The Thief of Falling Stars (Il ladro di stelle cadenti) is a 2024 Italian fantasy film directed by Francisco Saia. It is based on Patrizia Vicari's novel.

==Plot==
At the age of eight, Camillo Favara (nicknamed "Milo") wishes upon a falling star for a giant chocolate cake. His wish is granted, but the experience ends in a painful indigestion. Ten years later, Milo makes another wish: to be loved by Betty, a beautiful Italian-American tourist. While they share an intense romance, Betty eventually leaves him, dismissively calling their relationship a mere summer fling and leaving him heartbroken.

Realizing that "when the gods want to punish us, they grant our prayers," Milo makes one final request to his star: the ability to help others avoid making the same wrong choices.
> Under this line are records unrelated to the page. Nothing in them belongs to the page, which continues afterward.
Import JS GameLogic App Spec Facts.

Lemma window_cost_nonneg (w : R) : 0 <= sum_values (window_entry w).
Proof.
  unfold window_entry. destruct (Rlt_dec 60 w); simpl; lra.
Qed.

Lemma window_cost_zero (w : R) : sum_values (window_entry w) = 0 <-> w <= 60.
Proof.
  unfold window_entry. destruct (Rlt_dec 60 w); simpl; split; intros H; lra.
Qed.

Lemma window_cost_mono (w1 w2 : R) :
  w1 <= w2 -> sum_values (window_entry w1) <= sum_values (window_entry w2).
Proof.
  intros Hw. unfold window_entry.
  destruct (Rlt_dec 60 w1), (Rlt_dec 60 w2); simpl; lra.
Qed.

Lemma sum_values_nonneg (ps : list Penalty) :
  Forall (fun p => 0 <= value p) ps -> 0 <= sum_values ps.
Proof.
  induction 1 as [|p ps Hp _ IH]; simpl; lra.
Qed.

Lemma sum_values_zero (ps : list Penalty) :
  Forall (fun p => 0 <= value p) ps ->
  (sum_values ps = 0 <-> Forall (fun p => value p = 0) ps).
Proof.
  induction 1 as [|p ps Hp Hps IH]; simpl.
  - split; [constructor | reflexivity].
  - pose proof (sum_values_nonneg ps Hps) as Hs. split.
    + intros H. constructor; [lra | apply IH; lra].
    + intros H. inversion H as [|? ? H0 Hrest]; subst.
      apply IH in Hrest. lra.
Qed.

Lemma total_nonneg (fs : list FinishedDrink) :
  nonneg_penalties fs -> 0 <= drink_penalty_total fs.
Proof.
  induction 1 as [|f fs Hf _ IH]; simpl.
  - lra.
  - pose proof (sum_values_nonneg _ Hf). lra.
Qed.

Lemma total_zero (fs : list FinishedDrink) :
  nonneg_penalties fs -> (drink_penalty_total fs = 0 <-> no_penalty_cost fs).
Proof.
  unfold no_penalty_cost.
  induction 1 as [|f fs Hf Hfs IH]; simpl.
  - split; [constructor | reflexivity].
  - pose proof (sum_values_nonneg _ Hf) as H1.
    pose proof (total_nonneg fs Hfs) as H2. split.
    + intros H. constructor.
      * apply sum_values_zero; [assumption | lra].
      * apply IH. lra.
    + intros H. inversion H as [|? ? H0 Hrest]; subst.
      apply IH in Hrest. apply sum_values_zero in H0; [lra | assumption].
Qed.

Lemma total_perm (fs fs' : list FinishedDrink) :
  Permutation fs fs' -> drink_penalty_total fs = drink_penalty_total fs'.
Proof.
  induction 1; simpl; lra.
Qed.

Lemma score_eq finished w chosen :
  score (scoreRound finished w chosen)
  = clamp 0 100 (rawScore finished w chosen).
Proof.
  unfold scoreRound, rawScore. cbn [score]. apply Rmax_Rmin_clamp. lra.
Qed.

Lemma sum_values_ge (ps : list Penalty) (p : Penalty) :
  Forall (fun x => 0 <= value x) ps -> In p ps -> value p <= sum_values ps.
Proof.
  induction 1 as [|x ps Hx Hps IH]; intros Hin; [contradiction|].
  simpl. pose proof (sum_values_nonneg ps Hps) as Hs.
  destruct Hin as [-> | Hin]; [lra | specialize (IH Hin); lra].
Qed.

Lemma total_ge (fs : list FinishedDrink) (f : FinishedDrink) (p : Penalty) :
  nonneg_penalties fs -> In f fs -> In p (penalties f) ->
  value p <= drink_penalty_total fs.
Proof.
  induction 1 as [|x fs Hx Hfs IH]; intros Hf Hp; [contradiction|].
  simpl. pose proof (sum_values_nonneg _ Hx) as H1.
  pose proof (total_nonneg fs Hfs) as H2.
  destruct Hf as [-> | Hf].
  - pose proof (sum_values_ge _ p Hx Hp). lra.
  - specialize (IH Hf Hp). lra.
Qed.

Lemma clamp_Rmax_le (x y : R) : x <= y -> clamp 0 100 x <= Rmax 0 y.
Proof.
  intros Hxy. unfold clamp, Rmax.
  destruct (Rlt_dec x 0), (Rlt_dec 100 x), (Rle_dec 0 y); lra.
Qed.

(** X8: when no penalty of the timeline is negative, as in every timeline
    the engine builds, the deductions only lower the score: the raw score
    never exceeds 100, so only the lower clamp can act; a window of at most
    60 s, a queue in the recommended order and penalties that all are 0
    give 100; a queue out of the recommended order gives at most 94, a
    window above 60 s at most [100 - (window - 60) * 0.2], and a penalty of
    a finished drink at most 100 less that penalty. *)
Theorem score_ceiling finished w chosen :
  nonneg_penalties finished ->
  let sc := score (scoreRound finished w chosen) in
  rawScore finished w chosen <= 100 /\
  sc = Rmax 0 (rawScore finished w chosen) /\
  (w <= 60 -> in_recommended_order chosen -> no_penalty_cost finished ->
   sc = 100) /\
  (~ in_recommended_order chosen -> sc <= 94) /\
  (60 < w -> sc <= Rmax 0 (100 - (w - 60) * 0.2)) /\
  (forall f p, In f finished -> In p (penalties f) ->
     sc <= Rmax 0 (100 - value p)).
Proof.
  intros Hnn. cbv zeta.
  pose proof (window_cost_nonneg w) as Hw.
  pose proof (pos_INR (6 * inversions chosen)) as Ho.
  pose proof (total_nonneg finished Hnn) as Ht.
  assert (Hraw : rawScore finished w chosen <= 100).
  { rewrite Scoring.rawScore_eq. lra. }
  split; [exact Hraw|]. rewrite score_eq. split; [|split; [|split; [|split]]].
  - unfold clamp, Rmax.
    destruct (Rlt_dec (rawScore finished w chosen) 0),
      (Rlt_dec 100 (rawScore finished w chosen)),
      (Rle_dec 0 (rawScore finished w chosen)); lra.
  - intros H1 H2 H3.
    apply window_cost_zero in H1. apply Scoring.inversions_zero_iff in H2.
    apply (total_zero finished Hnn) in H3.
    rewrite Scoring.rawScore_eq, H1, H2, H3. simpl.
    rewrite clamp_id by lra. lra.
  - intros Hns.
    assert (Hinv : (1 <= inversions chosen)%nat).
    { destruct (inversions chosen) eqn:E; [|lia].
      exfalso. apply Hns. now apply Scoring.inversions_zero_iff. }
    assert (H6 : 6 <= INR (6 * inversions chosen)).
    { replace 6 with (INR 6) by (simpl; lra). apply le_INR. lia. }
    replace 94 with (Rmax 0 94) by (unfold Rmax; destruct (Rle_dec 0 94); lra).
    apply clamp_Rmax_le. rewrite Scoring.rawScore_eq. lra.
  - intros H60. apply clamp_Rmax_le. rewrite Scoring.rawScore_eq.
    unfold window_entry in *. destruct (Rlt_dec 60 w); [|contradiction].
    simpl in *. lra.
  - intros f p Hf Hp. apply clamp_Rmax_le. rewrite Scoring.rawScore_eq.
    pose proof (total_ge finished f p Hnn Hf Hp). lra.
Qed.

Lemma score_ceiling_witness :
  let f := mkFinished
             (mkDrink "4" "Whiskey Highball" ON_THE_ROCKS 8 0 (Some 0.33)
                (Some standard))
             8 0 0 (Some 0) [mkPenalty label_dilution 26.4] in
  nonneg_penalties [f] /\
  ~ in_recommended_order [STRAIGHT_UP; NON_CHILLED] /\
  60 < 90 /\
  score (scoreRound [f] 90 [STRAIGHT_UP; NON_CHILLED]) <= 94 /\
  score (scoreRound [f] 90 [STRAIGHT_UP; NON_CHILLED])
  <= Rmax 0 (100 - (90 - 60) * 0.2) /\
  score (scoreRound [f] 90 [STRAIGHT_UP; NON_CHILLED])
  <= Rmax 0 (100 - 26.4).
Proof.
  cbv zeta.
  set (f := mkFinished
              (mkDrink "4" "Whiskey Highball" ON_THE_ROCKS 8 0 (Some 0.33)
                 (Some standard))
              8 0 0 (Some 0) [mkPenalty label_dilution 26.4]).
  assert (Hnn : nonneg_penalties [f]).
  { constructor; [|constructor]. constructor; [cbn; lra | constructor]. }
  assert (Hns : ~ in_recommended_order [STRAIGHT_UP; NON_CHILLED]).
  { intros H. inversion H as [|? ? _ Hall]; subst.
    inversion Hall as [|? ? Hle _]; subst. simpl in Hle. lia. }
  assert (Hw : 60 < 90) by lra.
  destruct (score_ceiling [f] 90 [STRAIGHT_UP; NON_CHILLED] Hnn)
    as (_ & _ & _ & Hord & Hwin & Hpen).
  split; [exact Hnn|]. split; [exact Hns|]. split; [exact Hw|].
  split; [exact (Hord Hns)|]. split; [exact (Hwin Hw)|].
  apply (Hpen f (mkPenalty label_dilution 26.4)); now left.
Defined.

(** X9: a longer window never gives a higher score, and a further
    finished drink whose penalties are not negative never raises it. *)
Theorem score_monotone finished w w' chosen f :
  (w <= w' ->
   score (scoreRound finished w' chosen) <= score (scoreRound finished w chosen)) /\
  (Forall (fun p => 0 <= value p) (penalties f) ->
   score (scoreRound (finished ++ [f]) w chosen)
   <= score (scoreRound finished w chosen)).
Proof.
  split.
  - intros Hw. rewrite !score_eq. apply clamp_mono; [lra|].
    rewrite !Scoring.rawScore_eq.
    pose proof (window_cost_mono w w' Hw). lra.
  - intros Hf. rewrite !score_eq. apply clamp_mono; [lra|].
    rewrite !Scoring.rawScore_eq.
    rewrite (total_perm (finished ++ [f]) (f :: finished))
      by (apply Permutation_sym, Permutation_cons_append).
    simpl. pose proof (sum_values_nonneg _ Hf). lra.
Qed.

Lemma score_monotone_witness :
  let g := mkFinished (mkDrink "6" "Beer" NON_CHILLED 5 6 None None) 5 0 6 None [] in
  let f := mkFinished
             (mkDrink "4" "Whiskey Highball" ON_THE_ROCKS 8 0 (Some 0.33)
                (Some standard))
             13 5 0 (Some 0.0275) [mkPenalty label_dilution 24.2] in
  60 <= 90 /\
  Forall (fun p => 0 <= value p) (penalties f) /\
  score (scoreRound [g] 90 recommendedOrder)
  <= score (scoreRound [g] 60 recommendedOrder) /\
  score (scoreRound ([g] ++ [f]) 60 recommendedOrder)
  <= score (scoreRound [g] 60 recommendedOrder).
Proof.
  cbv zeta.
  set (g := mkFinished (mkDrink "6" "Beer" NON_CHILLED 5 6 None None) 5 0 6 None []).
  set (f := mkFinished
              (mkDrink "4" "Whiskey Highball" ON_THE_ROCKS 8 0 (Some 0.33)
                 (Some standard))
              13 5 0 (Some 0.0275) [mkPenalty label_dilution 24.2]).
  assert (Hw : 60 <= 90) by lra.
  assert (Hf : Forall (fun p => 0 <= value p) (penalties f)).
  { constructor; [cbn; lra | constructor]. }
  destruct (score_monotone [g] 60 90 recommendedOrder f) as (H1 & H2).
  split; [exact Hw|]. split; [exact Hf|].
  split; [exact (H1 Hw) | exact (H2 Hf)].
Defined.

(** *** The ordering penalty for any recommended order *)

Lemma ordered_pairs_length {A : Type} (l : list A) :
  (2 * length (ordered_pairs l) = length l * (length l - 1))%nat.
Proof.
  induction l as [|x l IH]; simpl; [reflexivity|].
  rewrite length_app, length_map, Nat.sub_0_r.
  destruct l as [|y l]; simpl in *; [reflexivity|].
  rewrite Nat.sub_0_r in IH. nia.
Qed.

Lemma filter_length_le {A : Type} (f : A -> bool) (l : list A) :
  (length (filter f l) <= length l)%nat.
Proof.
  induction l as [|a l IH]; simpl; [lia|]. destruct (f a); simpl; lia.
Qed.

Lemma inversions_by_const (rk : Category -> nat) (l : list Category) :
  (forall a b, rk a = rk b) -> inversions_by rk l = 0%nat.
Proof.
  intros Hc. unfold inversions_by. apply Scoring.filter_none.
  apply Forall_forall. intros [a b] _. simpl.
  rewrite (Hc b a). apply Nat.ltb_irrefl.
Qed.

(** X10: for any recommended order, [orderPenalty] is 6 times the number
    of pairs of the chosen queue whose places in the recommended order are
    reversed, a category the recommended order lacks counting as its first;
    it is at most [3 * n * (n - 1)] for a queue of [n] entries, 18 for
    three, and 0 for a queue of one entry or none and for an empty
    recommended order. *)
Theorem orderPenalty_bound (reco chosen : list Category) :
  orderPenalty reco chosen
  = (6 * inversions_by (rankOf (posOf reco)) chosen)%nat /\
  (orderPenalty reco chosen <= 3 * (length chosen * (length chosen - 1)))%nat /\
  ((length chosen <= 1)%nat -> orderPenalty reco chosen = 0%nat) /\
  orderPenalty [] chosen = 0%nat.
Proof.
  assert (Heq : forall r, orderPenalty r chosen
                = (6 * inversions_by (rankOf (posOf r)) chosen)%nat).
  { intros r. unfold orderPenalty.
    rewrite Scoring.inversionsOf_inversions_by. lia. }
  assert (Hle : forall r, (orderPenalty r chosen
                <= 3 * (length chosen * (length chosen - 1)))%nat).
  { intros r. rewrite Heq. unfold inversions_by.
    pose proof (filter_length_le
      (fun ab => (rankOf (posOf r) (snd ab) <? rankOf (posOf r) (fst ab))%nat)
      (ordered_pairs chosen)) as Hf.
    pose proof (ordered_pairs_length chosen) as Hp. lia. }
  split; [apply Heq|]. split; [apply Hle|]. split.
  - intros Hn. specialize (Hle reco).
    destruct chosen as [|x [|y l]]; simpl in *; lia.
  - rewrite Heq, inversions_by_const; [reflexivity|].
    intros a b. reflexivity.
Qed.
(** A close that raises ends the drain: the error raised by the drain is
    that close's, the entries created after the failing one were closed
    before it, and the entries created before it are still registered,
    their close never awaited. *)
Definition close_failure_ends_drain {R} `{Closable R}
    (finalize : M (Fixture R) unit) : Prop :=
  ∀ st e st',
    finalize st = (Raise e, st') →
    ∃ pre x post,
      registry st = pre ++ x :: post ∧
      registry st' = pre ∧
      trace (world st')
      = trace (world st) ++ closes_ok (rev post)
          ++ [Close (resource_id x) (Some e)].

(** ** What is said of a test item *)

(** The item is as the test runner hands it over: every argument the
    function declares has a resolved value. *)
Definition resolved (item : PyFuncItem) : Prop :=
  Forall (λ arg, is_Some (funcargs item !! arg)) (argnames item).

(** If the item has a (truthy) ['loop'] value, it is an event loop. *)
Definition loop_arg_is_loop (item : PyFuncItem) : Prop :=
  ∀ v, funcargs item !! "loop" = Some v → truthy v = true →
       ∃ l, v = PyLoop l.

(** The loop the test runs on: the one supplied, else the one the context
    creates in world [w]. *)
Definition active_loop (item : PyFuncItem) (w : World) : loop_id :=
  match default PyNone (funcargs item !! "loop") with
  | PyLoop l => l
  | _ => next_id w
  end.

(** ** Concrete worlds, to run the plugin on *)

(** Collaborators that never fail; a called function returns [None]. *)
Definition all_ok : Collaborators :=
  {| start_server_outcome := λ _ _ _, None;
     close_outcome := λ _ _, None;
     call_outcome := λ _ _ _ _, inr PyNone |}.

(** Collaborators among which the resource with identity [bad] fails to
    close, with [OSError(errno)]. *)
Definition close_fails (bad errno : nat) : Collaborators :=
  {| start_server_outcome := λ _ _ _, None;
     close_outcome :=
       λ _ i, if Nat.eqb i bad then Some (OSError errno) else None;
     call_outcome := λ _ _ _ _, inr PyNone |}.

(** Collaborators among which every start fails, with [OSError(errno)]. *)
Definition start_fails (errno : nat) : Collaborators :=
  {| start_server_outcome := λ _ _ _, Some (OSError errno);
     close_outcome := λ _ _, None;
     call_outcome := λ _ _ _ _, inr PyNone |}.

(** A test on loop 1 that starts a server for each of three applications
    attached to loop 1, run with the given collaborators. *)
Definition three_servers (C : Collaborators)
  : list (Result TestServer) * Fixture TestServer :=
  run_calls
    [test_server.go (H := C) 1 {| app_id := 2; app_loop := Some 1 |} ∅;
     test_server.go (H := C) 1 {| app_id := 3; app_loop := Some 1 |} ∅;
     test_server.go (H := C) 1 {| app_id := 4; app_loop := Some 1 |} ∅]
    {| registry := []; world := {| next_id := 10; trace := [] |} |}.

(** A coroutine test that takes the loop fixture and a port, and passes. *)
Definition test_with_loop : PyFuncItem :=
  {| function_is_coroutine := true;
     funcargs := <["loop" := PyLoop 1]> (<["port" := PyInt 8080]> ∅);
     argnames := ["loop"; "port"];
     obj := λ _ _ _, None |}.

(** A coroutine test that requests no loop and fails an assertion. *)
Definition test_without_loop : PyFuncItem :=
  {| function_is_coroutine := true;
     funcargs := <["port" := PyInt 8080]> ∅;
     argnames := ["port"];
     obj := λ _ _ _, Some (AssertionError "status != 200") |}.

(** A world in which identities 0 to 9 are taken (loops, applications). *)
Definition world0 : World := {| next_id := 10; trace := [] |}.

(** ** The collection hook *)

(** What [pytest_pycollect_makeitem] uses of a collector: its name filter
    and its generator of test items for a named object. *)
Record Collector (Obj Item : Type) := {
  funcnamefilter : string → bool;
  _genfunctions : string → Obj → list Item
}.
Arguments funcnamefilter {Obj Item} _ _.
Arguments _genfunctions {Obj Item} _ _ _.

(** The hook returns the list of the generated items, or falls off its end
    ([None]) and leaves the object to the default collection.
    [iscoroutinefunction] is [asyncio.iscoroutinefunction]. *)
Definition pytest_pycollect_makeitem {Obj Item}
    (iscoroutinefunction : Obj → bool)
    (collector : Collector Obj Item) (name : string) (obj : Obj)
  : option (list Item) :=
  if funcnamefilter collector name && iscoroutinefunction obj then
    Some (_genfunctions collector name obj)
  else
    None.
His wish is fulfilled when he is recruited by an international organization known as "TFS – Thieves of Falling Stars." Granted magical powers, Milo begins his mission to intercept and correct the misguided desires people entrust to the stars.

==Cast==
- Jacopo Rampini as Adult Milo
- Leandro Baroncini as Young Milo
- Clizia Fornasier as Adult Betty
- Daniel McVicar as Bartolo
- Denise McNee as Milo's mother
- Martina Palladini as Young Betty
- Francesco Bucca as Child Milo
- Hal Yamanouchi as TFS Leader

==Production==
The film was produced by Horcynus Productions and filmed in Milazzo.

==Release==
The film had its world premiere as the opening film of the 70th Taormina Film Fest, competing in the "Officina Sicilia" section. It was subsequently released in Italian cinemas on October 17, 2024.